PCdoB vai ao STF por votações separadas de Temer e ministros

Publicado em: 23/10/2017 às 14:19 | Atualizado em: 23/10/2017 às 14:19

O vice-líder do PCdoB na Câmara, deputado Rubens Pereira Júnior (MA), anunciou, nesta segunda-feira (23), que entrou com mandado de segurança no Supremo Tribunal Federal (STF) para que haja votações separadas sobre a denúncia contra o presidente Michel Temer e os ministros Eliseu Padilha (Casa Civil) e Moreira Franco (Secretaria-Geral).

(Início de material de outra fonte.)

(** ** The built-in policies together *)

Lemma eqb_false_of_ne (a b : string) : a <> b -> String.eqb a b = false.
Proof. apply String.eqb_neq. Qed.

(** X13.  The default engine grants a request exactly when none of the three
    prohibitions applies (a restricted resource without verified MFA; a write
    or delete in production by a non-admin; an analyst doing anything but
    reading, or reading confidential or restricted data) and the role is
    admin, or analyst, or engineer on a non-restricted resource in dev or
    staging, or reading in production. *)
Theorem default_engine_grants_iff (h : Heap) (ctx : RequestContext.t) :
  PolicyDecision.Effect
    (EvaluationResult.Decision (PolicyEngine.Evaluate h DefaultPolicyEngine ctx)) = EffectAllow <->
  default_grants ctx = true.
Proof.
  unfold PolicyEngine.Evaluate, default_grants. rewrite DefaultPolicyEngine_policies.
  destruct ctx as [[pid role dept] [rid rtype class tags] [verb] env mfa].
  cbn. destruct mfa; case_eqb; split; congruence.
Qed.

(** X14.  On the default engine the MFA gate holds for every role, verb and
    environment, admins included: a request for a restricted resource
    without verified MFA gets the Deny of MFARequiredForRestricted, and the
    trace ends there, after the rows of AdminFullAccess and of the gate. *)
Theorem default_engine_mfa_gate_all_roles (h : Heap) (ctx : RequestContext.t) :
  Resource.Classification (RequestContext.Resource ctx) = "restricted" ->
  RequestContext.MFAVerified ctx = false ->
  let res := PolicyEngine.Evaluate h DefaultPolicyEngine ctx in
  EvaluationResult.Decision res =
    {| PolicyDecision.Effect := EffectDeny;
       PolicyDecision.PolicyName := "MFARequiredForRestricted";
       PolicyDecision.Reason := "MFA required to access restricted resources." |} /\
  map PolicyStep.PolicyName (elems (EvaluationTrace.Steps (EvaluationResult.Trace res))) =
    ["AdminFullAccess"; "MFARequiredForRestricted"] /\
  map PolicyStep.Outcome (elems (EvaluationTrace.Steps (EvaluationResult.Trace res))) =
    [if String.eqb (Principal.Role (RequestContext.Principal ctx)) "admin"
     then StepAllow else StepAbstain;
     StepDeny].
Proof.
  intros Hclass Hmfa res. subst res.
  unfold PolicyEngine.Evaluate. rewrite DefaultPolicyEngine_policies.
  cbn. rewrite Hclass, Hmfa. cbn.
  destruct (String.eqb (Principal.Role (RequestContext.Principal ctx)) "admin"); cbn;
    split_and!; reflexivity.
Qed.

Lemma default_engine_mfa_gate_all_roles_witness :
  EvaluationResult.Decision
    (PolicyEngine.Evaluate blankHeap DefaultPolicyEngine adminNoMFACtx) =
    {| PolicyDecision.Effect := EffectDeny;
       PolicyDecision.PolicyName := "MFARequiredForRestricted";
       PolicyDecision.Reason := "MFA required to access restricted resources." |}.
Proof.
  destruct (default_engine_mfa_gate_all_roles blankHeap adminNoMFACtx eq_refl eq_refl)
    as (H & _).
  exact H.
Defined.

(** X15.  The decision and the rows of the default engine depend on five
    things only: the principal's role, the resource's classification, the
    verb, the environment and the MFA flag.  Identifiers, department,
    resource type and tags, and so the contents of any tag map, play no
    part. *)
Theorem default_engine_reads_five_fields
    (h h' : Heap) (ctx ctx' : RequestContext.t) :
  Principal.Role (RequestContext.Principal ctx) =
    Principal.Role (RequestContext.Principal ctx') ->
  Resource.Classification (RequestContext.Resource ctx) =
    Resource.Classification (RequestContext.Resource ctx') ->
  Action.Verb (RequestContext.Action ctx) = Action.Verb (RequestContext.Action ctx') ->
  RequestContext.Environment ctx = RequestContext.Environment ctx' ->
  RequestContext.MFAVerified ctx = RequestContext.MFAVerified ctx' ->
  EvaluationResult.Decision (PolicyEngine.Evaluate h DefaultPolicyEngine ctx) =
    EvaluationResult.Decision (PolicyEngine.Evaluate h' DefaultPolicyEngine ctx') /\
  EvaluationTrace.Steps (EvaluationResult.Trace (PolicyEngine.Evaluate h DefaultPolicyEngine ctx)) =
    EvaluationTrace.Steps
      (EvaluationResult.Trace (PolicyEngine.Evaluate h' DefaultPolicyEngine ctx')).
Proof.
  intros Hrole Hclass Hverb Henv Hmfa.
  unfold PolicyEngine.Evaluate. rewrite DefaultPolicyEngine_policies.
  destruct ctx as [[pid role dept] [rid rtype class tags] [verb] env mfa].
  destruct ctx' as [[pid' role' dept'] [rid' rtype' class' tags'] [verb'] env' mfa'].
  cbn in Hrole, Hclass, Hverb, Henv, Hmfa. subst role' class' verb' env' mfa'.
  cbn. destruct mfa; case_eqb; split; reflexivity.
Qed.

De acordo com os procedimentos definidos pela Câmara, os deputados farão apenas uma votação em plenário para decidir se autorizam ou não o prosseguimento da denúncia no Poder Judiciário.

O resultado valerá para os três. O deputado do PCdoB, no entanto, quer uma votação para cada acusado.

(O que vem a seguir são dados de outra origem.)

(** One run of [_request] on a live client, step by step. *)
Lemma _request_run self method url data w o st :
  objects w !! self = Some o ->
  sessions w !! _session o = Some st ->
  _request self method url data w =
    let opts : kwargs :=
      if Str.in_list (Str.upper method) ["GET"; "DELETE"]
      then <["params" := data]> (base_opts o)
      else <["json" := data]> (base_opts o) in
    let '(st', r) := Session_request st method url opts in
    let sent := (wire w ++ [mkExchange (_session o) method url opts r])%list in
    let ss := <[_session o := st']> (sessions w) in
    match r with
    | Raised e => (Raised e, mkWorld (objects w) ss sent (stdout w))
    | Returned response =>
        match Response.raise_for_status response with
        | Raised (HTTPError msg) =>
            (Returned (PyDict ∅),
             mkWorld (objects w) ss sent
               (stdout w ++ [String.concat " " ["error: "; msg]])%list)
        | Raised e => (Raised e, mkWorld (objects w) ss sent (stdout w))
        | Returned _ =>
            if negb (String.eqb (Response.text response) "")
            then (Response.json response, mkWorld (objects w) ss sent (stdout w))
            else (Returned
                    (dict_display
                       [("data",
                         dict_display
                           [("status", PyInt (Response.status_code response))])]),
                  mkWorld (objects w) ss sent (stdout w))
        end
    end.
Proof.
  intros Ho Hs.
  unfold _request, mbind, M_bind, bind, getattr, Session_request_at.
  rewrite Ho. cbn beta iota. rewrite Ho. cbn beta iota zeta. rewrite Hs.
  destruct (Session_request st method url _) as [st' [response|e]]; [|reflexivity].
  unfold try_except, lift, ret, print, mbind, M_bind, bind. cbn beta iota zeta.
  destruct (Response.raise_for_status response) as [[]|[]]; cbn; try reflexivity.
  destruct (Response.text response =? "")%string; reflexivity.
Qed.

(** What one run of [_request] on a live client leaves behind: exactly
    one more exchange on the wire, made of the arguments and the options
    built; an outcome and an output that only depend on the answer; the
    objects as they were; no session touched but the client's own. *)
Lemma _request_exchange self method url data w o st :
  objects w !! self = Some o ->
  sessions w !! _session o = Some st ->
  let w' := (_request self method url data w).2 in
  ∃ x st',
    wire w' = (wire w ++ [x])%list
    ∧ sent_session x = _session o ∧ sent_method x = method ∧ sent_url x = url
    ∧ sent_opts x =
        (if Str.in_list (Str.upper method) ["GET"; "DELETE"]
         then <["params" := data]> (base_opts o)
         else <["json" := data]> (base_opts o))
    ∧ Session_request st method url (sent_opts x) = (st', answer x)
    ∧ objects w' = objects w
    ∧ sessions w' = <[_session o := st']> (sessions w)
    ∧ (_request self method url data w).1 =
        match answer x with
        | Raised e => Raised e
        | Returned response =>
            match Response.raise_for_status response with
            | Raised (HTTPError _) => Returned (PyDict ∅)
            | Raised e => Raised e
            | Returned _ =>
                if negb (String.eqb (Response.text response) "")
                then Response.json response
                else Returned
                       (dict_display
                          [("data",
                            dict_display
                              [("status", PyInt (Response.status_code response))])])
            end
        end
    ∧ stdout w' =
        match answer x with
        | Returned response =>
            match Response.raise_for_status response with
            | Raised (HTTPError msg) => (stdout w ++ [("error:  " ++ msg)%string])%list
            | _ => stdout w
            end
        | Raised _ => stdout w
        end.
Proof.
  intros Ho Hs. rewrite (_request_run _ _ _ _ _ _ _ Ho Hs). cbv zeta.
  destruct (Session_request st method url _) as [st' r] eqn:Hreq.
  eexists (mkExchange _ _ _ _ r), st'.
  destruct r as [response|e]; cbn [answer sent_opts sent_session sent_method sent_url].
  - destruct (Response.raise_for_status response) as [[]|[]]; cbn;
      try destruct (Response.text response =? "")%string; cbn;
      repeat split; try reflexivity; exact Hreq.
  - cbn. repeat split; try reflexivity; exact Hreq.
Qed.

(** [_request] never touches the client objects, whatever the world. *)
Lemma _request_objects self method url data w :
  objects (_request self method url data w).2 = objects w.
Proof.
  destruct (objects w !! self) as [o|] eqn:Ho.
  - destruct (sessions w !! _session o) as [st|] eqn:Hs.
    + destruct (_request_exchange self method url data w o st Ho Hs)
        as (x & st' & _ & _ & _ & _ & _ & _ & H & _).
      exact H.
    + unfold _request, mbind, M_bind, bind, getattr, Session_request_at.
      rewrite Ho. cbn beta iota. rewrite Ho. cbn beta iota zeta. rewrite Hs.
      reflexivity.
  - unfold _request, mbind, M_bind, bind, getattr. rewrite Ho. reflexivity.
Qed.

A denúncia, da Procuradoria Geral da República (PGR), atribui a Temer e aos ministros o crime de organização criminosa.

O presidente também é acusado de obstrução de Justiça.

“Essa [votação única] é uma decisão que fere a Constituição federal. O que o parlamento faz é apreciar as acusações. Existem quatro acusações neste caso. Duas contra Temer, por organização criminosa e obstrução de Justiça. Existem duas acusações contra os dois ministros, Moreira Franco e Eliseu Padilha. É indispensável que a Câmara faça quatro votações”, afirmou Pereira Júnior (foto).

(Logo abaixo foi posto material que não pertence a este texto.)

Lemma format_accounting_witness :
  exists w' main_text extra_text,
    format_repeatmasker_output (lit "rm.out") (lit "main.tsv") (lit "extra.tsv")
      Sample.world_A = (Ok tt, w')
    /\ text_of w' (lit "main.tsv") = Some main_text
    /\ text_of w' (lit "extra.tsv") = Some extra_text
    /\ length (lines_of main_text) = 3
    /\ length (lines_of extra_text) = 1
    /\ length (stdout w') = 1 + 3.
Proof.
  destruct (format_accounting Sample.world_A (lit "rm.out") (lit "main.tsv")
              (lit "extra.tsv") Sample.report)
    as (w' & main_text & extra_text & warns & Hrun & Hm & He & Hout & _ & Hlen).
  - reflexivity.
  - intros e. vm_compute. discriminate.
  - intros e. vm_compute. discriminate.
  - vm_compute. discriminate.
  - exists w', main_text, extra_text.
    assert (Hw' : w' = snd (format_repeatmasker_output (lit "rm.out") (lit "main.tsv")
                              (lit "extra.tsv") Sample.world_A)) by now rewrite Hrun.
    split; [exact Hrun |]. split; [exact Hm |]. split; [exact He |].
    rewrite Hw' in Hm, He |- *.
    vm_compute in Hm. injection Hm as <-. vm_compute in He. injection He as <-.
    vm_compute. repeat split.
Defined.

(** *** The columns of a row *)

Lemma tokens_nonempty s : Forall (fun t => t <> []) (tokens s).
Proof.
  induction s as [|c s IH]; [constructor |].
  destruct s as [|c' s'].
  - cbn. destruct (isspace c); now repeat constructor.
  - rewrite tokens_cons_cons.
    destruct (isspace c); [exact IH |].
    destruct (isspace c'); [now repeat constructor |].
    destruct (tokens (c' :: s')) as [|t ts]; [now repeat constructor |].
    inversion IH; subst. now repeat constructor.
Qed.

(** X5. The columns that [process_line] splits a line into, when the line
    is not blank: there is at least one, none is empty, and none has a
    whitespace character in it. *)
Theorem format_columns_clean line :
  strip line <> [] ->
  let columns := split TAB (re_sub_spaces [TAB] (strip line)) in
  columns <> []
  /\ Forall (fun column => column <> []
                           /\ Forall (fun c => isspace c = false) column) columns.
Proof.
  intros Hne. cbv zeta. rewrite columns_tokens by exact Hne.
  split; [now apply tokens_nonblank |].
  apply Forall_and. split; [apply tokens_nonempty | apply tokens_nonspace].
Qed.

Lemma format_columns_clean_witness :
  let columns := split TAB (re_sub_spaces [TAB] (strip (lit "  a  b" ++ [TAB; NL]))) in
  columns = [lit "a"; lit "b"]
  /\ Forall (fun column => column <> []
                           /\ Forall (fun c => isspace c = false) column) columns.
Proof.
  split; [vm_compute; reflexivity |].
  apply (format_columns_clean (lit "  a  b" ++ [TAB; NL])).
  vm_compute. discriminate.
Defined.

(** X6. A row of the main output is a fixed point of the conversion: the
    line that [process_line] writes for a line, taken as an input line,
    is written as it is. *)
Theorem format_row_fixed_point line :
  let row := re_sub_spaces [TAB] (strip line) ++ [NL] in
  re_sub_spaces [TAB] (strip row) ++ [NL] = row.
Proof.
  cbv zeta. f_equal. change (re_sub_spaces [TAB] (strip line) ++ [NL]) with (main_row line).
  destruct (strip line) as [|c s] eqn:E.
  - unfold main_row. rewrite E. reflexivity.
  - assert (Hne : strip line <> []) by (rewrite E; discriminate).
    assert (Hrow : strip (main_row line) <> []).
    { apply nonblank_strip, nonblank_main_row, nonblank_strip, Hne. }
    rewrite <- E.
    now rewrite (sub_join_tokens _ Hrow), tokens_main_row, (sub_join_tokens _ Hne).
Qed.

A sessão de plenário está marcada para esta quarta-feira (25) às 9h.

Pelo procedimento anunciado, os deputados votarão “sim” ou “não” ao parecer do deputado Bonifácio de Andrada (PSDB-MG), que recomenda a rejeição da denúncia.

O processo seguirá ao STF se ao menos 342 dos 513 deputados votarem contra o relatório.